(* ===== verification/Rounding.v ===== *)
(** Rounding to nearest in binary64: every number strictly between the midpoints to
    the neighbours of a double is rounded to it, whether it comes as a binary
    number ([binary_normalize]) or as decimal digits ([decimal_value]). *)

From Stdlib Require Import ZArith Lia SpecFloat QArith Qpower Lqa.
From S2P Require Import Prelude Streams.
#[local] Open Scope Z_scope.

Abbreviation fexp64 := (fexp 53 1024).

(** ** Shifting right keeps the value and where it lies between two integers *)

Definition shifted (z : Z) (k : nat) (r : shr_record) : Prop :=
  exists low, z = shr_m r * 2 ^ Z.of_nat k + low /\ 0 <= shr_m r /\ 0 <= low < 2 ^ Z.of_nat k /\
    match loc_of_shr_record r with
    | loc_Exact => low = 0
    | loc_Inexact Lt => 0 < 2 * low < 2 ^ Z.of_nat k
    | loc_Inexact Eq => 2 * low = 2 ^ Z.of_nat k
    | loc_Inexact Gt => 2 ^ Z.of_nat k < 2 * low
    end.

Lemma shifted_0 z : 0 <= z -> shifted z 0 (shr_record_of_loc z loc_Exact).
Proof. intros Hz. exists 0. simpl. lia. Qed.

Lemma shr_1_half m r s : 0 <= m ->
  shr_1 (Build_shr_record m r s) = Build_shr_record (m / 2) (Z.odd m) (r || s).
Proof.
  intros Hm. destruct m as [|p|p]; [done| |lia]. destruct p as [p|p|]; simpl; [| |done].
  - f_equal. rewrite (Pos2Z.inj_xI p), Z.add_comm, Z.mul_comm, Z.div_add by lia. done.
  - f_equal. rewrite (Pos2Z.inj_xO p), Z.mul_comm, Z.div_mul by lia. done.
Qed.

Lemma shifted_1 z k r : shifted z k r -> shifted z (S k) (shr_1 r).
Proof.
  destruct r as [m r s]. intros (low & Hz & Hm & Hl & Hloc). cbn [shr_m] in *.
  rewrite shr_1_half by done. pose proof (Z.div_mod m 2 ltac:(lia)) as Hd.
  rewrite Zmod_odd in Hd. assert (2 ^ Z.of_nat (S k) = 2 * 2 ^ Z.of_nat k) as Hp by (rewrite Nat2Z.inj_succ, Z.pow_succ_r; lia).
  exists ((if Z.odd m then 2 ^ Z.of_nat k else 0) + low). cbn [shr_m]. rewrite Hp.
  assert (0 <= m / 2) by (apply Z.div_pos; lia).
  split; [destruct (Z.odd m); nia|]. split; [done|]. split; [destruct (Z.odd m); lia|].
  destruct (Z.odd m), r, s; simpl in *; lia.
Qed.

Lemma shifted_iter z p : forall k r, shifted z k r -> shifted z (k + Pos.to_nat p) (SpecFloat.iter_pos shr_1 p r).
Proof.
  induction p as [p IH|p IH|]; intros k r Hr; simpl.
  - replace (k + Pos.to_nat p~1)%nat with (S k + Pos.to_nat p + Pos.to_nat p)%nat by lia.
    apply IH, IH, shifted_1, Hr.
  - replace (k + Pos.to_nat p~0)%nat with (k + Pos.to_nat p + Pos.to_nat p)%nat by lia. apply IH, IH, Hr.
  - replace (k + Pos.to_nat 1)%nat with (S k) by lia. by apply shifted_1.
Qed.

Lemma shr_shifted z e n : 0 <= z -> 0 <= n ->
  exists r, shr (shr_record_of_loc z loc_Exact) e n = (r, e + n) /\ shifted z (Z.to_nat n) r.
Proof.
  intros Hz Hn. destruct n as [|p|p]; [| |lia].
  - eexists. split; [simpl; by rewrite Z.add_0_r|]. by apply shifted_0.
  - eexists. split; [reflexivity|]. apply (shifted_iter _ _ 0). by apply shifted_0.
Qed.

(** An integer nearer to the shifted number than one half is its rounding. *)
Lemma shifted_round z k r M : shifted z k r -> 2 * Z.abs (z - M * 2 ^ Z.of_nat k) < 2 ^ Z.of_nat k ->
  round_nearest_even (shr_m r) (loc_of_shr_record r) = M.
Proof.
  intros (low & Hz & Hm & Hl & Hloc) HM. set (P := 2 ^ Z.of_nat k) in *. set (m := shr_m r) in *.
  assert (0 < P) by (apply Z.pow_pos_nonneg; lia).
  assert (M = m /\ 2 * low < P \/ M = m + 1 /\ P < 2 * low) as HM'.
  { assert (z - M * P = low - (M - m) * P) as E by lia. rewrite E in HM.
    assert (M - m <= -1 \/ M - m = 0 \/ M - m = 1 \/ 2 <= M - m) as [Ht|[Ht|[Ht|Ht]]] by lia.
    - pose proof (Z.mul_le_mono_nonneg_r _ _ P ltac:(lia) Ht). lia.
    - rewrite Ht in HM. lia.
    - rewrite Ht in HM. lia.
    - pose proof (Z.mul_le_mono_nonneg_r _ _ P ltac:(lia) Ht). lia. }
  destruct (loc_of_shr_record r) as [|[]]; simpl; lia.
Qed.

Lemma digits_log2 p : Zpos (digits2_pos p) = Z.log2 (Zpos p) + 1.
Proof.
  induction p as [p IH|p IH|]; simpl digits2_pos; [| |done].
  - rewrite Pos2Z.inj_succ, IH, (Pos2Z.inj_xI p), Z.log2_succ_double; lia.
  - rewrite Pos2Z.inj_succ, IH, (Pos2Z.inj_xO p), Z.log2_double; lia.
Qed.

Lemma iter_xO p d : Zpos (Pos.iter xO p d) = Zpos p * 2 ^ Zpos d.
Proof.
  induction d as [|d IH] using Pos.peano_ind; [simpl; lia|].
  rewrite Pos.iter_succ, Pos2Z.inj_xO, IH, Pos2Z.inj_succ, Z.pow_succ_r; lia.
Qed.

(** ** Rounding a binary number *)

(** The midpoints to the neighbours of [m * 2 ^ e], in units of [2 ^ (e - 2)]: the
    neighbour below the least significand of a binade is nearer. *)
Definition lower (m e : Z) : Z := if (m =? 2 ^ 52) && (-1074 <? e) then 4 * m - 1 else 4 * m - 2.
Definition upper (m : Z) : Z := 4 * m + 2.

(** A positive double. *)
Definition double (m e : Z) : Prop :=
  0 < m < 2 ^ 53 /\ -1074 <= e <= 971 /\ (2 ^ 52 <= m \/ e = -1074).

Lemma bounded_double m e : bounded 53 1024 m e = true -> double (Zpos m) e.
Proof.
  unfold bounded, canonical_mantissa, fexp, emin. rewrite andb_true_iff, Z.eqb_eq, Z.leb_le, digits_log2.
  intros [H1 H2]. pose proof (Z.log2_spec (Zpos m) ltac:(lia)) as [H3 H4].
  assert (Z.log2 (Zpos m) < 53) as H5 by lia.
  split; [split; [lia|]|].
  { eapply Z.lt_le_trans; [exact H4|]. apply Z.pow_le_mono_r; lia. }
  split; [lia|]. destruct (Z.eq_dec e (-1074)) as [->|He]; [by right|left].
  etransitivity; [|exact H3]. apply Z.pow_le_mono_r; lia.
Qed.

Lemma double_fexp m e : double m e -> fexp64 (Zdigits2 m + e) = e.
Proof.
  intros ([H1 H2] & H3 & H4). destruct m as [|p|p]; try lia. simpl Zdigits2. rewrite digits_log2.
  assert (Z.log2 (Zpos p) < 53) by (apply Z.log2_lt_pow2; lia). unfold fexp, emin.
  destruct H4 as [H4| ->]; [|lia]. assert (52 <= Z.log2 (Zpos p)) by (apply Z.log2_le_pow2; lia). lia.
Qed.

(** The exponent the rounding works at: that of the double, or one less when the
    number is below a double that starts a binade. *)
Lemma exponent_near m e V g : double m e -> 0 <= g -> lower m e * 2 ^ g < V < upper m * 2 ^ g ->
  let e1 := fexp64 (Z.log2 V + 1 + (e - 2 - g)) in
  e1 = e /\ 2 * Z.abs (V - m * 2 ^ (g + 2)) < 2 ^ (g + 2) \/
  m = 2 ^ 52 /\ -1074 < e /\ e1 = e - 1 /\ 2 * Z.abs (V - 2 ^ 53 * 2 ^ (g + 1)) < 2 ^ (g + 1).
Proof.
  intros ([Hm1 Hm2] & He & Hn) Hg [HV1 HV2]. unfold upper, lower in *. set (P := 2 ^ g) in *.
  assert (0 < P) as HP by (apply Z.pow_pos_nonneg; lia).
  assert (2 ^ (g + 2) = 4 * P) as -> by (rewrite Z.pow_add_r by lia; fold P; lia).
  assert (2 ^ (g + 1) = 2 * P) as -> by (rewrite Z.pow_add_r by lia; fold P; lia).
  assert (0 < V) as HV by (destruct (_ && _); nia).
  assert (forall k, 0 <= k -> 2 ^ k * P <= V -> k + g <= Z.log2 V) as Hlo.
  { intros k Hk Hle. apply Z.log2_le_pow2; [done|]. by rewrite Z.pow_add_r by lia. }
  assert (forall k, 0 <= k -> V < 2 ^ k * P -> Z.log2 V < k + g) as Hhi.
  { intros k Hk Hlt. apply Z.log2_lt_pow2; [done|]. by rewrite Z.pow_add_r by lia. }
  unfold fexp, emin.
  assert (Z.log2 V < 55 + g) by (apply Hhi; [lia|nia]).
  destruct (Z.le_gt_cases (2 ^ 54 * P) V) as [Hbig|Hsmall].
  - pose proof (Hlo 54 ltac:(lia) Hbig). left. split; [|destruct (_ && _); nia].
    destruct Hn as [Hn| ->]; [lia|]. destruct (Z.le_gt_cases (2 ^ 52) m); [lia|]. nia.
  - pose proof (Hhi 54 ltac:(lia) Hsmall). destruct (Z.eqb_spec m (2 ^ 52)) as [->|Hne]; simpl in HV1.
    + destruct (Z.ltb_spec (-1074) e) as [He'|He'].
      * right. pose proof (Hlo 53 ltac:(lia) ltac:(nia)). repeat split; try lia; nia.
      * left. split; [lia|nia].
    + left. split; [|nia]. destruct Hn as [Hn| ->]; [nia|lia].
Qed.

(** Aligning to the left keeps the value and its length. *)
Lemma shl_align_spec N E E' : exists mz ez, shl_align N E E' = (mz, ez) /\ ez = Z.min E E' /\
  Zpos mz = Zpos N * 2 ^ (E - ez) /\ Z.log2 (Zpos mz) + ez = Z.log2 (Zpos N) + E.
Proof.
  unfold shl_align. destruct (E' - E) as [|d|d] eqn:Ed.
  1,2: exists N, E; split; [done|]; split; [lia|]; rewrite Z.sub_diag; lia.
  exists (Pos.iter xO N d), E'. split; [done|]. split; [lia|]. rewrite iter_xO.
  replace (E - E') with (Zpos d) by lia. split; [done|]. rewrite Z.log2_mul_pow2 by lia. lia.
Qed.
(** [scan], but for the byte order mark at the start of the text. *)
Definition scan (s : string) : token * string :=
  match skip_whitespace s with
  | EmptyString => (end_of_input, EmptyString)
  | String a s' =>
      if Ascii.eqb a "[" then (begin_array, s')
      else if Ascii.eqb a "]" then (end_array, s')
      else if Ascii.eqb a "{" then (begin_object, s')
      else if Ascii.eqb a "}" then (end_object, s')
      else if Ascii.eqb a ":" then (name_separator, s')
      else if Ascii.eqb a "," then (value_separator, s')
      else if Ascii.eqb a "t" then scan_literal "rue" literal_true s'
      else if Ascii.eqb a "f" then scan_literal "alse" literal_false s'
      else if Ascii.eqb a "n" then scan_literal "ull" literal_null s'
      else if Ascii.eqb a "034" then
        match scan_string s' with
        | Some (buffer, rest) => (value_string buffer, rest)
        | None => (parse_error, s')
        end
      else if Ascii.eqb a "-" || is_digit a then scan_number a s'
      else if Ascii.eqb a "000" then (end_of_input, s')
      else (parse_error, s')
  end.

(** The first call of [scan]. *)
Definition scan_first (s : string) : token * string :=
  match skip_bom s with
  | Some s' => scan s'
  | None => (parse_error, s)
  end.

(** ** Building the value: [json_sax_dom_parser]

    [ref_stack] holds references to the open containers.  Here an open container
    is kept in its frame, and goes to its place in the container below when it
    is closed; nothing reads it in between.  [object_element] refers to the
    element of the last key. *)

Inductive frame : Type :=
| FArray (l : list json)
| FObject (o : object) (object_element : option string).
Lemma evaluates_continue p p1 p2 p3 :
  evaluates p p1 -> evaluate_state p1 = Ok (Continue p2) -> evaluates p2 p3 -> evaluates p p3.
Proof.
  intros (p0 & H0 & E0) E1 (p4 & H4 & E4). exists p4. split; [|done].
  eapply steps_trans; [exact H0|]. econstructor; [by rewrite E0, E1|done].
Qed.

Lemma evaluates_steps p p1 p2 : steps p p1 -> evaluates p1 p2 -> evaluates p p2.
Proof. intros H (p0 & H0 & E0). exists p0. split; [by eapply steps_trans|done]. Qed.

Lemma steps_fuel p p1 n : steps p p1 -> exists m, sax_parse_internal (m + n) p = sax_parse_internal n p1.
Proof.
  induction 1 as [p|p p1 p2 E _ (m & IH)]; [by exists O|]. exists (S m). simpl. by rewrite E.
Qed.

(** Once the loop has returned, more fuel changes nothing. *)
Lemma sax_parse_more n m p r :
  sax_parse_internal n p = r -> (forall d, r <> Fatal d) -> (n <= m)%nat -> sax_parse_internal m p = r.
Proof.
  revert m p. induction n as [|n IH]; intros m p E Hr Hm; simpl in E; [by destruct (Hr "out of fuel")|].
  destruct m as [|m]; [lia|]. simpl. destruct (sax_step p) as [[p1|p1]|e|u|d]; simpl in *; try done.
  apply IH; [done..|lia].
Qed.

(** Reading the next token off a text whose tokens are known. *)
Lemma get_token_eq p t rest : scan (text p) = (t, rest) ->
  get_token p = Parser rest t (states p) (skip_to_state_evaluation p) (sax p).
Proof. unfold get_token. by intros ->. Qed.

(** ** Completeness: the loop builds the value of every derivation *)

(** The current token and the text ahead give the tokens [ts]. *)
Definition lexed (p : parser) (ts : list token) (rest : string) : Prop :=
  exists ts', ts = last_token p :: ts' /\ lexes (text p) ts' rest.

Lemma scalar_evaluates p v d :
  sax_step p = scalar v p -> skip_to_state_evaluation p = false -> handle_value v (sax p) = Ok d ->
  exists t, evaluates p (Parser (text p) t (states p) false d).
Proof.
  intros E Hs Hd. exists (last_token p). exists p. split; [constructor|].
  rewrite E. unfold scalar. rewrite Hd. simpl. unfold with_sax. by rewrite Hs.
Qed.

(** Closing the innermost container after its last element. *)
Lemma close_evaluates b p rest t0 bs f r fs v d :
  evaluates p (Parser rest t0 (b :: bs) false (Dom r (f :: fs))) ->
  (f = FArray v.1 /\ b = true \/ (exists k, f = FObject v.2 k) /\ b = false) ->
  handle_value (if b then JArray v.1 else JObject v.2) (Dom r fs) = Ok d ->
  forall rest', scan rest = (if b then end_array else end_object, rest') ->
  exists t, evaluates p (Parser rest' t bs false d).
Proof.
  intros Hev Hf Hd rest' Hscan. exists (if b then end_array else end_object).
  apply (evaluates_continue _ _ (Parser rest' (if b then end_array else end_object) bs true d) _ Hev).
  - unfold evaluate_state. simpl states.
    destruct Hf as [[-> ->]|[[k ->] ->]]; cbv beta iota zeta;
      erewrite get_token_eq by exact Hscan; cbn [last_token sax]; unfold end_container; cbn [ref_stack root];
      simpl in Hd |- *; rewrite Hd; reflexivity.
  - eexists. by split; [apply steps_refl|].
Qed.

Lemma parse_key_eq p k r o k0 fs rest :
  last_token p = value_string k -> sax p = Dom r (FObject o k0 :: fs) ->
  scan (text p) = (name_separator, rest) ->
  parse_key p = Ok (Parser rest name_separator (states p) (skip_to_state_evaluation p)
    (Dom r (FObject (if obj_mem k o then o else obj_set k JNull o) (Some k) :: fs))).
Proof.
  intros Ht Hs Hscan. unfold parse_key. rewrite Ht, Hs. simpl. by erewrite get_token_eq by exact Hscan.
Qed.

(** What a derivation means for the loop. *)
Definition runs_value (ts : list token) (v : json) : Prop := forall p rest d,
  skip_to_state_evaluation p = false -> lexed p ts rest -> handle_value v (sax p) = Ok d ->
  exists t, evaluates p (Parser rest t (states p) false d).

Definition runs_elements (ts : list token) (l : list json) : Prop := forall p rest r fs bs,
  skip_to_state_evaluation p = false -> states p = true :: bs -> sax p = Dom r (FArray [] :: fs) ->
  lexed p ts rest -> exists t, evaluates p (Parser rest t (true :: bs) false (Dom r (FArray l :: fs))).

(** From the first key on, before the object is pushed on [states]. *)
Definition runs_members (ts : list token) (o : object) : Prop := forall p rest r fs bs,
  skip_to_state_evaluation p = false -> states p = bs -> sax p = Dom r (FObject [] None :: fs) ->
  lexed p ts rest ->
  exists p1 t k, parse_key p = Ok p1 /\
    evaluates (get_token (push_state false p1)) (Parser rest t (false :: bs) false (Dom r (FObject o k :: fs))).

Lemma run_float (f : spec_float) : is_finite f = true -> runs_value [value_float f] (JFloat f).
Proof.
  intros Hf p rest d Hs (ts' & E & Hl) Hd. injection E as E <-. inversion Hl; subst.
  eapply scalar_evaluates; try done. unfold sax_step. by rewrite Hs, <- E, Hf.
Qed.

Lemma run_array_empty : runs_value [begin_array; end_array] (JArray []).
Proof.
  intros p rest d Hs (ts' & E & Hl) Hd. injection E as E <-. apply lexes_one in Hl.
  exists end_array, p. split; [constructor|]. unfold sax_step. rewrite Hs, <- E. cbv zeta.
  erewrite get_token_eq by exact Hl. cbn [last_token sax]. unfold end_container, start_array. simpl.
  replace (Dom _ _) with (sax p) by (by destruct (sax p)). rewrite Hd. simpl. unfold with_sax. simpl. by rewrite Hs.
Qed.

Lemma run_array ts l : elements ts l -> runs_elements ts l -> runs_value (begin_array :: ts ++ [end_array]) (JArray l).
Proof.
  intros He IH p rest d Hs (ts' & E & Hl) Hd. injection E as E <-.
  apply lexes_app in Hl as (s1 & Hl & Hend%lexes_one).
  destruct (elements_head _ _ He) as (t0 & ts0 & -> & Hne). inversion Hl as [|? ? s2 ? ? Hscan Hl']; subst.
  set (p1 := Parser s2 t0 (true :: states p) false (start_array (sax p))).
  destruct (IH p1 s1 (root (sax p)) (ref_stack (sax p)) (states p)) as (t1 & Hev); try done; [by exists ts0|].
  eapply (close_evaluates true p s1 t1 _ _ _ _ (l, [])) in Hend; [exact Hend| |by left|].
  + eapply evaluates_steps; [|exact Hev]. econstructor; [|constructor]. unfold sax_step. rewrite Hs, <- E. cbv zeta.
    erewrite get_token_eq by exact Hscan. cbn [last_token]. unfold push_state, p1. simpl. rewrite Hs.
    by destruct t0.
  + simpl. by destruct (sax p).
Qed.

Activity: Check each line of the data above for the word "Hbig" and say how many lines contain it, giving nothing besides the number.

Finished exercise: 2